At a private briefing this morning, American intelligence officials showed the 15-member Council classified photographs of uranium-enrichment machinery being moved around on trucks or buried to evade detection by United Nations inspectors.
As noted above, that was in early 2003, right?  Wrong.  It was June 27, 1991 and the "Bush Administration" was that of George Herbert Walker Bush, not his imbecilic successor.

At that time, the United States' deputy representative to the U.N. Security Council, Alexander F. Watson, claimed that the U.S. had "'strong evidence' that Iraq was trying to conceal factories for manufacturing these weapons," yet government officials "said the photographs that were shown to the Security Council at the briefing this morning could not be released because they would enable experts to assess American reconnaissance capability."

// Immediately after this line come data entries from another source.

(** * A shallow embedding of [pentomino.py]

    The genetic-algorithm pentomino solver: decoding of bit strings into a
    grid of [Node] objects, the neighbour lists, breadth-first counting,
    fitness, roulette selection, crossover, mutation, the board printer,
    the constructor and the driver [main].

    Conventions of the embedding.
    - Python [int] is [Z]. A Python [float] is idealised as an exact
      rational [Q] in [fitness], [selection] and the driver: rounding is not
      modelled there, and the value of a score stands for the float nearest
      to it. [selection], whose result is an index that rounding can move,
      is also given in binary64 ([selection64]), with sums and products
      rounded as the code rounds them.
    - [bitsize] takes the logarithm exactly. The float computation of the
      code, [ceil(log(area / 5, 2))], gives the same width for every area
      below [5 * 2 ^ 29]; at [5 * 2 ^ 29] it gives 30 where 29 is exact, and
      an area beyond the range of floats ends in an [OverflowError] that is
      not modelled.
    - A Python [str] is a [list ascii]; slicing follows Python's clamping
      rules ([py_slice]).
    - A call either returns, raises a Python exception, or is cut off by the
      model ([OutOfFuel] for a [while] loop that was not given enough
      iterations, [Dangling] for a reference that designates no object).
    - A [Node] object of a grid is designated by its coordinates [(r, c)]:
      the [neighbors] slot holds such references, and they are resolved in
      the grid the node belongs to.
    - [random.random()] reads the next draw of an explicit source;
      [random.randint] is a function of its bounds, numbered by call in
      the driver.
    - What [print] writes is a list of pieces, one for every call and one
      for every line break; what was written before an exception is not
      kept. *)

From Stdlib Require Import ZArith QArith Ascii String Lia Lqa Bool SpecFloat.
From stdpp Require Import base tactics option relations list strings.

Local Open Scope Z_scope.

(** ** Outcomes of a call *)

Inductive pyexn : Type :=
  | IndexError
  | ValueError
  | ZeroDivisionError
  | AttributeError.

Inductive outcome (A : Type) : Type :=
  | Ok (a : A)
  | Raise (e : pyexn)
  | OutOfFuel
  | Dangling.

Arguments Ok {A} a.
Arguments Raise {A} e.
Arguments OutOfFuel {A}.
Arguments Dangling {A}.

Definition obind {A B} (x : outcome A) (f : A -> outcome B) : outcome B :=
  match x with
  | Ok a => f a
  | Raise e => Raise e
  | OutOfFuel => OutOfFuel
  | Dangling => Dangling
  end.

Notation "'do' x <- e1 ; e2" := (obind e1 (fun x => e2))
  (at level 10, x name, e1 at level 100, e2 at level 200).
Notation "'do' ' p <- e1 ; e2" := (obind e1 (fun x => match x with p => e2 end))
  (at level 10, p pattern, e1 at level 100, e2 at level 200).

(** [for x in l: s = body(s, x)] *)
Fixpoint for_each {A St} (l : list A) (body : St -> A -> outcome St) (s : St) : outcome St :=
  match l with
  | [] => Ok s
  | x :: l' => do s' <- body s x; for_each l' body s'
  end.

(** ** Python sequences *)

Abbreviation pystr := (list ascii).

(** A string literal. *)
Definition py (s : string) : pystr := list_ascii_of_string s.

Definition len {A} (l : list A) : Z := Z.of_nat (length l).

(** [range(lo, hi)] *)
Definition range (lo hi : Z) : list Z :=
  fmap (fun k => lo + Z.of_nat k) (seq 0 (Z.to_nat (hi - lo))).

(** How a slice bound is brought into [0, len]. *)
Definition py_clamp (n i : Z) : Z :=
  if i <? 0 then Z.max 0 (i + n) else Z.min i n.

(** [s[i:j]] *)
Definition py_slice {A} (s : list A) (i j : Z) : list A :=
  let lo := py_clamp (len s) i in
  let hi := py_clamp (len s) j in
  take (Z.to_nat (hi - lo)) (drop (Z.to_nat lo) s).

(** The position [l[i]] designates, for a list of length [n]. *)
Definition py_index (n i : Z) : outcome nat :=
  if i <? 0
  then (if i + n <? 0 then Raise IndexError else Ok (Z.to_nat (i + n)))
  else (if i <? n then Ok (Z.to_nat i) else Raise IndexError).

(** [l[i]] *)
Definition getitem {A} (l : list A) (i : Z) : outcome A :=
  do j <- py_index (len l) i;
  match l !! j with
  | Some x => Ok x
  | None => Raise IndexError
  end.

(** ** Nodes and the solver object *)

(** A reference to a [Node] of the current grid. *)
Abbreviation ref := (Z * Z)%type.

Record Node : Type := mkNode {
  r : Z;
  c : Z;
  value : pystr;
  neighbors : list ref
}.

(** [Node.__init__] *)
Definition new_Node (r0 c0 : Z) (v : pystr) : Node := mkNode r0 c0 v [].

(** [Node.__eq__] between two nodes: the neighbour lists take no part. *)
Definition Node_eq (a b : Node) : bool :=
  (r a =? r b) && (c a =? c b) && bool_decide (value a = value b).

Definition ref_of (a : Node) : ref := (r a, c a).

Abbreviation Grid := (list (list Node)).

Record Pentomino : Type := mkPentomino {
  m : Z;
  n : Z;
  k : Z;
  population : list Grid;
  bitstrings : list pystr
}.

(** [self.reps] *)
Definition reps : list pystr :=
  [py "~"; py "*"; py "$"; py "^"; py "#"; py "@"; py ">"; py "<"].

Definition set_pop (self : Pentomino) (p : list Grid) : Pentomino :=
  mkPentomino (m self) (n self) (k self) p (bitstrings self).

(** [get_node]: [None] outside the board, the stored node inside. *)
Definition get_node (self : Pentomino) (idx row col : Z) : outcome (option Node) :=
  if (0 <=? row) && (0 <=? col) && (row <? n self) && (col <? m self)
  then
    do g <- getitem (population self) idx;
    do line <- getitem g row;
    do nd <- getitem line col;
    Ok (Some nd)
  else Ok None.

Furthermore, the Times reported that "a defecting Iraqi scientist" who had given himself up to American troops was insistent that "Baghdad had a secret nuclear weapons program in which it was using about 25 calutrons to produce highly enriched uranium" and "had suceeded in enriching some 90 pounds of uranium to weapons-grade level, providing it enough explosive material for several crude atomic bombs."  The paper of record then qualified its statements with this: "No trace of this uranium has been found by inspectors."

Meanwhile, the Times quoted State Department spokeswoman Margaret D. Tutwiler as declaring, "There is ample evidence from multiple sources that Iraq has been conducting a covert nuclear weapons program that has included activities to produce nuclear weapons material."

Uh huh.

*****

2 comments:

Anonymous said...

Bingo, Nima. This whole thing is beginning to smell more and more like the run-up to Iraq. Remember Powell's stupid graphics and his "You can tell this is a bio-weapons truck because they all have trailers."

BTW -- Israel gets its say in all IAEA decisions because according to the Congressional budget, IAEA gets no US funding unless Israel gets its say.

Round, and round, and round we go.

Anonymous said...

Isael is not only not a signatory of the NPT, they proliferated nuclear weapons-making techniques to South Africa. Israel's nukes are apparently predominantly enhanced radiation bombs ("neutron bombs") designed to kill with a minimum of damage to territory. Can you imagine the frothing and shrieking we'd hear if any other country in the region were developing such atrocious weapons?